Cape Town-based studio Clockwork Acorn has unveiled Feather’s Edge, their kinetic metroidvania built around a combat system that lives inside the character controller itself which had its worldwide premiere at Indie Live Expo.

Founded in 2014, Clockwork Acorn is a remote South African studio whose work is defined by what they call “chunky design” games filled with interesting choices that linger in the mind until sudden inspiration has the player trying something new. The studio is best known for Jetstream and for their work on Terra Nil: Vita Nova, the acclaimed ecological restoration game.
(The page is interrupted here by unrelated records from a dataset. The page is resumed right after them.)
(** X1.  The turn just appended is never the one evicted: it is the last turn
    afterwards, at most one turn was gained, and the estimate is not above
    that of the untrimmed history. *)
Theorem add_message_keeps_appended :
  forall (c : Ctx.Context) (m : Message),
    last (Ctx.messages_ (Ctx.add_message c m)) = Some m
    /\ (length (Ctx.messages_ (Ctx.add_message c m))
        <= S (length (Ctx.messages_ c)))%nat
    /\ (Ctx.estimate_tokens (Ctx.add_message c m)
        <= Ctx.estimate (Ctx.messages_ c ++ [m]))%N.
Proof.
  intros c m. split; [|split].
  - unfold Ctx.add_message, Ctx.trim_if_needed. cbn [Ctx.messages_].
    rewrite CtxMore.trim_loop_last. apply last_snoc.
  - destruct (CtxFacts.trim_loop_evictions
                (length (Ctx.messages_ c ++ [m])) (Ctx.max_tokens_ c)
                (Ctx.messages_ c ++ [m])) as (k & Hk & _); [lia|].
    unfold Ctx.add_message, Ctx.trim_if_needed.
    cbn [Ctx.messages_ Ctx.max_tokens_]. rewrite Hk.
    pose proof (sublist_length _ _
                  (CtxFacts.iter_evict_sublist k (Ctx.messages_ c ++ [m])))
      as Hlen.
    rewrite length_app in Hlen. cbn [length] in Hlen. lia.
  - destruct (CtxFacts.trim_loop_evictions
                (length (Ctx.messages_ c ++ [m])) (Ctx.max_tokens_ c)
                (Ctx.messages_ c ++ [m])) as (k & Hk & _); [lia|].
    unfold Ctx.estimate_tokens, Ctx.add_message, Ctx.trim_if_needed.
    cbn [Ctx.messages_ Ctx.max_tokens_]. rewrite Hk.
    apply CtxMore.estimate_iter_evict.
Qed.
Lemma body_without_email_witness :
  handler {| method := lit "POST"; body := None |} store_down
  = ([], Ok (Some invalid_input)).
Proof.
  exact (@body_without_email_rejected basicLatin
           {| method := lit "POST"; body := None |} store_down eq_refl
           (or_introl eq_refl)).
Defined.

Lemma appended_document_witness :
  appended header two_signups
  = lit "# Waitlist Signups" ++ LF :: lit "1. a@b.com" ++ DASH ++ lit "2024-01-15"
    ++ LF :: lit "2. c@d.org" ++ DASH ++ lit "2024-12-03" ++ [LF]
  /\ parseEmails (appended header two_signups) = [lit "a@b.com"; lit "c@d.org"]
  /\ length (parseEmails (appended header two_signups)) = 2.
Proof.
  apply (@appended_document_layout basicLatin two_signups).
  - repeat constructor.
  - discriminate.
Defined.

Lemma rendered_line_witness :
  newLine 3 (lit "a@b.com") (isoDate sample_date)
  = rendered 3 (lit "a@b.com") (isoDate sample_date) ++ [LF]
  /\ spec_entry_line (rendered 3 (lit "a@b.com") (isoDate sample_date))
  /\ length (isoDate sample_date) = 10.
Proof.
  apply (@rendered_line_has_documented_shape basicLatin 3 (lit "a@b.com") sample_date).
  - split; reflexivity.
  - simpl. lia.
Defined.

Lemma stored_spelling_witness :
  handler (post_email (lit "bob@x.com")) (store_holding hand_written_document)
  = ([EvGet], Ok (Some (duplicate_email 1))).
Proof.
  exact (@stored_spelling_is_normalized basicLatin
           (post_email (lit "bob@x.com")) (store_holding hand_written_document)
           (lit "bob@x.com")
           (lit "1.  Bob@X.COM  " ++ EMDASH :: lit " 2024-01-01") (lit "Bob@X.COM ")
           {| content := hand_written_document; sha := lit "3f2a" |}
           eq_refl eq_refl (valid_email_check (lit "bob@x.com") eq_refl) eq_refl
           (or_intror (or_intror (or_introl eq_refl))) eq_refl eq_refl).
Defined.
(** The scenario file of the design: [movie.mkv] with two audio streams and
    one subtitle stream. *)
Definition movie_mkv (c0 c1 c2 : string) (video : list Stream) : MediaFile :=
  {| path := "movie.mkv";
     info := {| container := "mkv";
                audio_streams := [tagged_stream 0 c0 "jpn"; tagged_stream 1 c1 "eng"];
                video_streams := video;
                subtitle_streams := [tagged_stream 0 c2 "eng"] |} |}.

(** A file found under a directory that is itself called [mkv]. *)
Definition nested_mkv : MediaFile :=
  {| path := "mkv/a.mkv";
     info := {| container := "mkv"; audio_streams := [];
                video_streams := []; subtitle_streams := [] |} |}.

(** A file whose name holds a tab and no space. *)
Definition tab_file : MediaFile :=
  {| path := "a" +:+ String "009"%char "b.mkv";
     info := {| container := "mkv"; audio_streams := [];
                video_streams := []; subtitle_streams := [] |} |}.

(** The command line of one ffprobe run. *)
Definition ffprobe_cmd (kind file : string) : list string :=
  ["ffprobe"; "-show_streams"; "-select_streams"; kind; "-v"; "quiet"; "-of"; "json"; file].

(** A small library: two [mkv] files, of which [lib/b.mkv] makes ffprobe
    fail, and one [mp4] file. *)
Definition demo_world : World :=
  {| path_exists := fun _ => true;
     rglob := fun _ pattern =>
                if String.eqb pattern "*.mkv" then ["lib/a.mkv"; "lib/b.mkv"]
                else if String.eqb pattern "*.mp4" then ["lib/c.mp4"]
                else [];
     ffprobe := fun kind file =>
                  if String.eqb file "lib/b.mkv"
                  then Raise (CalledProcessError (ffprobe_cmd kind file))
                  else if String.eqb kind "a"
                       then Ok [tagged_stream 1 "aac" "eng"]
                       else Ok [];
     str_lower := PyStr.ascii_lower;
     str_lower_ascii := fun s _ => eq_refl |}.
(* ===== verification/_CoqProject ===== *)
-Q . S2P
Prelude.v
Ids.v
ReceivedIds.v
PtsWaiter.v
SparseIdsList.v
AutoDownload.v
SparseIds.v
Tcp.v
Text.v
Plurals.v
Cards.v
Fields.v
DownloadQueue.v
StateMonad.v
Requests.v
RequestFacts.v
Session.v
SessionFacts.v
SessionSend.v
SessionResend.v
SessionCalm.v
SessionAck.v
SessionSystem.v
Receive.v
ReceiveFacts.v
SessionLife.v
Errors.v
Dcenter.v
Instance.v
InstanceFacts.v
InstanceRetry.v
InstanceExample.v
InstanceSystem.v
Download.v
DownloadFacts.v
DownloadSend.v
DownloadRemove.v
DownloadSystem.v
FileLoader.v
FileFacts.v
Streaming.v
Loaders.v
LoaderSystem.v
DownloadExample.v
SliceCache.v
Slices.v
CacheFacts.v
SliceFacts.v
SlicesFacts.v
SlicesWrite.v
SlicesFill.v
SlicesRead.v
SlicesEnd.v
Reader.v
ReaderSystem.v
ReaderFacts.v
ReaderSteps.v
ReaderDown.v
ReaderWorld.v
ReaderFine.v
ReaderEvents.v
ReaderRun.v
ReaderWaits.v
ReaderEnd.v
ReaderExample.v
ReaderStale.v
ChatReading.v
ChatFacts.v
Histories.v
HistoriesFacts.v
HistoriesSend.v
HistoriesFinish.v
HistoriesRead.v
HistoriesApply.v
HistoriesEntries.v
HistoriesAnswers.v
HistoriesSteps.v
HistoriesSystem.v
HistoriesExample.v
The announcement comes with the weight of a notable backer behind it. Feather’s Edge is funded by Outersloth, the indie funding initiative spun out of the developers of Among Us, who supported Clockwork Acorn when the project was, as the studio puts it, still a fledgling.

The central design premise of Feather’s Edge is deceptively elegant: combat and movement are not two separate systems layered on top of each other, as is conventional in the genre. Instead, the act of navigating the world is the act of fighting. Players control Upu, a Hoopoe warrior. The hoopoe being a bird long regarded across African and Middle Eastern cultures as a symbol of wisdom and determination, that must climb the Tower of Time before time itself collapses.

“Combat isn’t a separate system, it’s built into how you move. Kill three birds with one stone when you aim, jump, and slice through enemies in one decisive motion.”

The dash-and-slash controller works by collapsing the aim, jump, and attack into a single fluid input. Once a player has committed to their optimal jump arc, the blade is already out slicing through enemies in what the studio describes as one satisfying stroke. It is a design philosophy borrowed more from action games and fighting games than from the slower, more deliberate pacing of traditional metroidvanias, and it gives Feather’s Edge a tempo distinctly its own.

The world Upu inhabits is a hand-crafted, non-linear tower fractured by time-rifts, tears in the fabric of time that have aged different regions at wildly different rates. Eons-old jungles sit alongside ancient lava flows; freezing winds whip through areas frozen at a near-standstill while others have aged by millennia. The visual design leans into this environmental storytelling, with each region of the Tower given a distinct living palette that communicates its temporal state without exposition.

Time-rifts function as the game’s primary challenge nodes: discrete combat arenas that can be revisited after the fact, with player skills and scores tracked across attempts. The loop of explore, encounter a rift, conquer it, revisit it to improve is designed to push players toward mastery rather than completion, encouraging the pursuit of perfection as a pleasure in itself.